Она лениво поднялась с разложенных сумин. Стоит, потупясь, неуклюжая, толстая, в широком зипуне, крепко стянутом мужицкой опояской. Сбоку в ножнах длинный нож. На голове глухой повязкой шаль.
Обступили ее. Бабы лезут вперед.
— Господи Исусе! — шепчет Василиса и сейчас же испуганно спрашивает:
— Ты откуда, девка? А?
Молчание.
— Гляди, гляди! Две лошади! Сумины! — насмешливо тыкает плетью Хрисанф, не замечая Акулины. Он уже понял, в чем дело. — Совсем беловодкой обрядилась. Верно, Евсей за себя посылает.
Но он быстро меняет тон и, слегка наклонясь в седле, говорит повелительно:
— Укладывайся-ка, деваха!
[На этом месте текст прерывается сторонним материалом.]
(** [Number(x.toFixed(digits))]: the multiple of [10^-digits] nearest to
    [x]; the sign is split off first and a tie takes the larger
    magnitude. *)
Definition toFixed (digits : nat) (x : Q) : Q :=
  let scale := 10 ^ Z.of_nat digits in
  let n := Qfloor (Qabs x * inject_Z scale + (1 # 2)) in
  if Qlt_le_dec x 0
  then Qred (- (inject_Z n / inject_Z scale))
  else Qred (inject_Z n / inject_Z scale).

(** A calendar date, fields as written in [YYYY-MM-DD] (month 1 to 12). *)
Record Civil : Type := mkCivil { year : Z; month : Z; day : Z }.

Definition Civil_eqb (a b : Civil) : bool :=
  (year a =? year b) && (month a =? month b) && (day a =? day b).

Definition InLeapYear (y : Z) : bool :=
  ((y mod 4 =? 0) && negb (y mod 100 =? 0)) || (y mod 400 =? 0).

Definition DaysInMonth (y m : Z) : Z :=
  if m =? 2 then (if InLeapYear y then 29 else 28)
  else if (m =? 4) || (m =? 6) || (m =? 9) || (m =? 11) then 30
  else 31.

(** [DayFromYear]: the day number of the first of January of year [y]. *)
Definition DayFromYear (y : Z) : Z :=
  365 * (y - 1970) + (y - 1969) / 4 - (y - 1901) / 100 + (y - 1601) / 400.

(** Days of the year before the first of month [m]. *)
Definition DaysBeforeMonth (y m : Z) : Z :=
  let leap := if InLeapYear y then 1 else 0 in
  if m <=? 1 then 0
  else if m =? 2 then 31
  else if m =? 3 then 59 + leap
  else if m =? 4 then 90 + leap
  else if m =? 5 then 120 + leap
  else if m =? 6 then 151 + leap
  else if m =? 7 then 181 + leap
  else if m =? 8 then 212 + leap
  else if m =? 9 then 243 + leap
  else if m =? 10 then 273 + leap
  else if m =? 11 then 304 + leap
  else 334 + leap.

(** [MakeDay]: days since the epoch of a calendar date. *)
Definition MakeDay (c : Civil) : Z :=
  DayFromYear (year c) + DaysBeforeMonth (year c) (month c) + (day c - 1).

(** The calendar date of a day number (the inverse of [MakeDay]). *)
Definition civilFromDays (n : Z) : Civil :=
  let z := n + 719468 in
  let era := z / 146097 in
  let doe := z - era * 146097 in
  let yoe := (doe - doe / 1460 + doe / 36524 - doe / 146096) / 365 in
  let doy := doe - (365 * yoe + yoe / 4 - yoe / 100) in
  let mp := (5 * doy + 2) / 153 in
  let d := doy - (153 * mp + 2) / 5 + 1 in
  let m := if mp <? 10 then mp + 3 else mp - 9 in
  let y := yoe + era * 400 + (if m <=? 2 then 1 else 0) in
  mkCivil y m d.

Definition validCivil (c : Civil) : bool :=
  (1 <=? month c) && (month c <=? 12) &&
  (1 <=? day c) && (day c <=? DaysInMonth (year c) (month c)).

(** *** Local time *)

Section LocalTime.

Variable tz : Z.

Definition toLocal (t : Z) : Z := t + tz * msPerMinute.
Definition fromLocal (l : Z) : Z := l - tz * msPerMinute.

(** [Date.prototype.getHours]: the hour of the day in local time. *)
Definition getHours (t : Z) : Z := (toLocal t / msPerHour) mod 24.

Definition localDay (t : Z) : Z := toLocal t / msPerDay.

Definition localCivil (t : Z) : Civil := civilFromDays (localDay t).

(** Local midnight at the start of a calendar date. *)
Definition localMidnight (c : Civil) : Z := fromLocal (MakeDay c * msPerDay).

End LocalTime.

(** *** Decimal digits *)

Definition digitChar (n : Z) : ascii := ascii_of_nat (48 + Z.to_nat (n mod 10)).

Definition pad2 (n : Z) : string :=
  String (digitChar (n / 10)) (String (digitChar n) EmptyString).

Definition pad4 (n : Z) : string :=
  String (digitChar (n / 1000)) (String (digitChar (n / 100)) (pad2 n)).

Definition digitVal (c : ascii) : option Z :=
  let n := nat_of_ascii c in
  if (48 <=? n)%nat && (n <=? 57)%nat then Some (Z.of_nat (n - 48)) else None.

Definition isDash (c : ascii) : bool := Ascii.eqb c "-"%char.

(** The date-only ISO form [YYYY-MM-DD] of a valid calendar date, the form
    [types.ts] gives for the [date] of a record.  Any other string is taken
    as an [Invalid Date]: the further forms that [parseISO] and [new Date]
    read (a time part, a week or an ordinal date) are outside the
    embedding. *)
Definition parseCivil (s : string) : option Civil :=
  match list_ascii_of_string s with
  | [y1; y2; y3; y4; s1; m1; m2; s2; d1; d2] =>
      match digitVal y1, digitVal y2, digitVal y3, digitVal y4,
            digitVal m1, digitVal m2, digitVal d1, digitVal d2 with
      | Some a, Some b, Some c, Some d, Some e, Some f, Some g, Some h =>
          let r := mkCivil (1000 * a + 100 * b + 10 * c + d)
                           (10 * e + f) (10 * g + h) in
          if isDash s1 && isDash s2 && validCivil r then Some r else None
      | _, _, _, _, _, _, _, _ => None
      end
  | _ => None
  end.

(** [new Date("YYYY-MM-DD").getTime()]: a date-only string is UTC
    midnight; [None] is the time value [NaN] of an invalid date. *)
Definition Date_parse (s : string) : option Z :=
  match parseCivil s with
  | Some c => Some (MakeDay c * msPerDay)
  | None => None
  end.

(** [a > b] on time values, false when the left one is [NaN]. *)
Definition timeGt (a : option Z) (b : Z) : bool :=
  match a with
  | Some x => b <? x
  | None => false
  end.

End JS.

(** ** Binary64 arithmetic

    The value of an arithmetic operation on two [number]s is the exact
    result rounded to the nearest binary64 value, a tie going to the even
    significand.  A finite binary64 value is an integer of magnitude below
    [2^53] times a power of two whose exponent is at least [-1074]. *)

Module Float64.

Local Open Scope Q_scope.

(** The precision, and the exponent of the smallest positive value. *)
Definition prec : Z := 53.
Definition emin : Z := -1074.

Definition pow2 (e : Z) : Q := 2 ^ e.

(** The floor of the binary logarithm of a positive rational. *)
Definition ilog2 (x : Q) : Z :=
  let l := (Z.log2 (Qnum x) - Z.log2 (Zpos (Qden x)))%Z in
  if Qle_bool (pow2 l) x then l else (l - 1)%Z.

(** The nearest integer, a tie going to the even one. *)
Definition rne (m : Q) : Z :=
  let f := Qfloor m in
  match Qcompare (m - inject_Z f) (1 # 2) with
  | Lt => f
  | Gt => (f + 1)%Z
  | Eq => if Z.even f then f else (f + 1)%Z
  end.

(** The exponent of the unit in the last place of the binary64 values
    around [x]. *)
Definition ulpExp (x : Q) : Z := Z.max (ilog2 (Qabs x) - (prec - 1)) emin.

(** The binary64 value nearest to [x]. *)
Definition round (x : Q) : Q :=
  let x := Qred x in
  if Qeq_bool x 0 then 0
  else let e := ulpExp x in Qred (inject_Z (rne (x / pow2 e)) * pow2 e).

(** [a + b], [a * b] and [a / b] on [number]s. *)
Definition add (a b : Q) : Q := round (a + b).
Definition mul (a b : Q) : Q := round (a * b).
Definition div (a b : Q) : Q := round (a / b).

End Float64.

(** ** The date-fns functions the dashboards import *)

Module DateFns.

Import JS.

(** [differenceInMinutes(dateLeft, dateRight)]: whole minutes between two
    instants, the fraction truncated towards zero. *)
Definition differenceInMinutes (dateLeft dateRight : Z) : Z :=
  Z.quot (dateLeft - dateRight) msPerMinute.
Вот что!.. Завьючить поможем… Укладывайся, да качай до деревни. К вечеру подъедешь. Не моги у нас. Без тебя запутаемся…
— Да ты того, постой… — нерешительно перебивает Панфил, — может, ей чего-нибудь… Кто ее знает…
Акулина поднимает кулаки к лицу и голосит:
— Дя-яденька-а Хрисанф!.. Пойд-ду… Ей-богу, ну, пойду-у.
— Ккуды-ы ты пойдешь? — орет Хрисанф. Он хочет сказать что-то еще, но плюется и кричит:
— Ходу, ходу! Пошли!
Сам круто поворачивает лошадь на тропинку.
Но Назар протестует:
— Девку бросить, што ли? Как она? Одна-то.. Ты пошто, Акуляша… убегла?
Голос у него добрый, отеческий, и Акулина не выдерживает. Она громко всхлипывает и, опять обращаясь к Хрисанфу, взывает:
— Дяденька Хрисанф!
Знает, что вся сила в нем.
А он:
— Хрисанф! Хрисанф! Кого я тебе?
Молча оглядывает ее и презрительно смеется:
— Са-аплюха!
Как под струей холодной воды, Акулина вздрагивает, отнимает руки и, ни на кого не взглянувши, садится на сумины лицом к дереву.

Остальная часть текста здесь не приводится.